● Work required
Go through the entries that follow and count every line with the string "MsgObj". Reply with the number only.

▬▬▬▬▬▬

(** What [chat] gives back: an exception, a dict with its [response] and
    [message] entries, or another object with or without
    [message.content]. *)
Inductive reply : Type :=
| ChatRaises
| ReplyDict (response : option string) (msg : option message)
| ReplyObj (message_content : option string).

(** The outside world during one turn. *)
Record world : Type := {
  os_name : string;
  popen : list string -> bool -> outcome;
  os_system : string -> outcome;
  chat : string -> string -> reply
}.

(** Computations that read the world, update the globals and leave a
    trace. *)
Definition M (A : Type) : Type := world -> state -> A * state * list event.

Definition ret {A} (a : A) : M A := fun _ st => (a, st, []).

Definition bind {A B} (m : M A) (f : A -> M B) : M B :=
  fun w st =>
    let '(a, st1, t1) := m w st in
    let '(b, st2, t2) := f a w st1 in
    (b, st2, (t1 ++ t2)%list).

Notation "x <- m ;; f" := (bind m (fun x => f))
  (at level 61, m at next level, right associativity).
Notation "m ;; f" := (bind m (fun _ => f))
  (at level 61, right associativity).

Definition get : M state := fun _ st => (st, st, []).
Definition put (st : state) : M unit := fun _ _ => (tt, st, []).
Definition ask : M world := fun w st => (w, st, []).
Definition emit (e : event) : M unit := fun _ st => (tt, st, [e]).

Definition set_honesty_level (v : float) : M unit :=
  st <- get ;;
  put {| honesty_level := v; humor_level := humor_level st;
         pending_param := pending_param st |}.

Definition set_humor_level (v : float) : M unit :=
  st <- get ;;
  put {| honesty_level := honesty_level st; humor_level := v;
         pending_param := pending_param st |}.

Definition set_pending_param (p : option string) : M unit :=
  st <- get ;;
  put {| honesty_level := honesty_level st; humor_level := humor_level st;
         pending_param := p |}.

(** [speak]: the line on the console and the synthesis; a failure of the
    synthesis is caught inside. *)
Definition speak (text : string) : M unit := emit (Speak text).

Definition print (line : string) : M unit := emit (Print line).

(** *** [adjust_personality] *)

Import Re.

(** [(set|adjust)\s+(?:your\s+)?(honesty|humor)(\s+level)?\s+to\s+(\d+(?:\.\d+)?)(\s*%| percent)?] *)
Definition pattern_full : Re.t :=
  cat [ Grp 1 (Alt (Lit "set") (Lit "adjust"));
        Plus Str.is_space;
        Opt (Seq (Lit "your") (Plus Str.is_space));
        Grp 2 (Alt (Lit "honesty") (Lit "humor"));
        Opt (Grp 3 (Seq (Plus Str.is_space) (Lit "level")));
        Plus Str.is_space;
        Lit "to";
        Plus Str.is_space;
        Grp 4 (Seq (Plus Str.is_digit)
                   (Opt (Seq (Lit ".") (Plus Str.is_digit))));
        Opt (Grp 5 (Alt (Seq (Star Str.is_space) (Lit "%"))
                        (Lit " percent"))) ].

(** [(set|adjust)\s+it\s+to\s+(\d+(?:\.\d+)?)(\s*%| percent)?] *)
Definition pattern_it : Re.t :=
  cat [ Grp 1 (Alt (Lit "set") (Lit "adjust"));
        Plus Str.is_space;
        Lit "it";
        Plus Str.is_space;
        Lit "to";
        Plus Str.is_space;
        Grp 2 (Seq (Plus Str.is_digit)
                   (Opt (Seq (Lit ".") (Plus Str.is_digit))));
        Opt (Grp 3 (Alt (Seq (Star Str.is_space) (Lit "%"))
                        (Lit " percent"))) ].

(** Lines 66 to 69 and 88 to 91: the fraction a numeral stands for.
    [None] when [float] raises. *)
Definition normalize (value_str : option string)
           (percent_indicator : option string) : option float :=
  match value_str with
  | Some value_str =>
      match of_string value_str with
      | Some value =>
          let value :=
            if Str.truthy_opt percent_indicator || ltb (of_int 1) value
            then div value f100_0
            else value in
          Some (max f0_0 (min value f1_0))
      | None => None
      end
  | None => None
  end.

Definition option_eqb (o : option string) (s : string) : bool :=
  match o with Some x => String.eqb x s | None => false end.

Definition adjusted (param : string) (value : float) : string :=
  "Adjusted my " ++ param ++ " level to " ++ percent value ++ " percent.".

(** The second half of [adjust_personality], from line 81. *)
Definition adjust_pending (user_input : string) : M (option string) :=
  st <- get ;;
  match Re.search pattern_it user_input with
  | Some match2 =>
      if Str.truthy_opt (pending_param st) then
        match normalize (group match2 2) (group match2 3) with
        | Some value =>
            if option_eqb (pending_param st) "honesty" then
              set_honesty_level value ;;
              set_pending_param None ;;
              ret (Some (adjusted "honesty" value))
            else if option_eqb (pending_param st) "humor" then
              set_humor_level value ;;
              set_pending_param None ;;
              ret (Some (adjusted "humor" value))
            else
              (* [result] is unbound at [return result] *)
              set_pending_param None ;;
              print "Error adjusting personality with pending param: " ;;
              ret None
        | None =>
            print "Error adjusting personality with pending param: " ;;
            ret None
        end
      else ret None
  | None => ret None
  end.

Definition adjust_personality (user_input : string) : M (option string) :=
  match Re.search pattern_full user_input with
  | Some match_ =>
      let param := group match_ 2 in
      match normalize (group match_ 4) (group match_ 5) with
      | Some value =>
          if option_eqb param "honesty" then
            set_honesty_level value ;;
            set_pending_param None ;;
            ret (Some (adjusted "honesty" value))
          else if option_eqb param "humor" then
            set_humor_level value ;;
            set_pending_param None ;;
            ret (Some (adjusted "humor" value))
          else adjust_pending user_input
      | None =>
          print "Error adjusting personality: " ;;
          adjust_pending user_input
      end
  | None => adjust_pending user_input
  end.

(** *** [generate_llm_response] *)

Definition apology : string :=
  "I'm sorry, something went wrong with my response.".

Definition system_prompt (st : state) : string :=
  "You are TARS, the advanced AI from Interstellar. " ++
  "Your responses are governed by two parameters: honesty level and humor level. " ++
  "Your honesty level is " ++ percent (honesty_level st) ++
  " percent, meaning you are extremely direct, efficient, and clear. " ++
  "Your humor level is " ++ percent (humor_level st) ++
  " percent, so you incorporate dry wit and sarcasmâ€”but never at the expense of clarity. " ++
  "Remain strictly within the context of the movie (space travel, navigation, wormholes, mission challenges) and answer in one concise sentence without extraneous commentary.".

(** Lines 127 to 138: the text of the reply, stripped, or the empty
    string when the reply has none of the known shapes. *)
Definition reply_text (response : reply) : string :=
  match response with
  | ReplyDict r msg =>
      if Str.truthy_opt r
      then match r with Some r => Str.strip r | None => "" end
      else match msg with
           | Some (MsgDict (Some content)) => Str.strip content
           | Some (MsgDict None) => Str.strip ""
           | Some (MsgObj (Some content)) => Str.strip content
           | Some (MsgObj None) => ""
           | None => ""
           end
  | ReplyObj (Some content) => Str.strip content
  | ReplyObj None => ""
  | ChatRaises => ""
  end.

Definition cons_head (c : ascii) (pieces : list string) : list string :=
  match pieces with
  | p :: ps => String c p :: ps
  | [] => [String c EmptyString]
  end.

▬▬▬▬▬▬

● Exercise response
2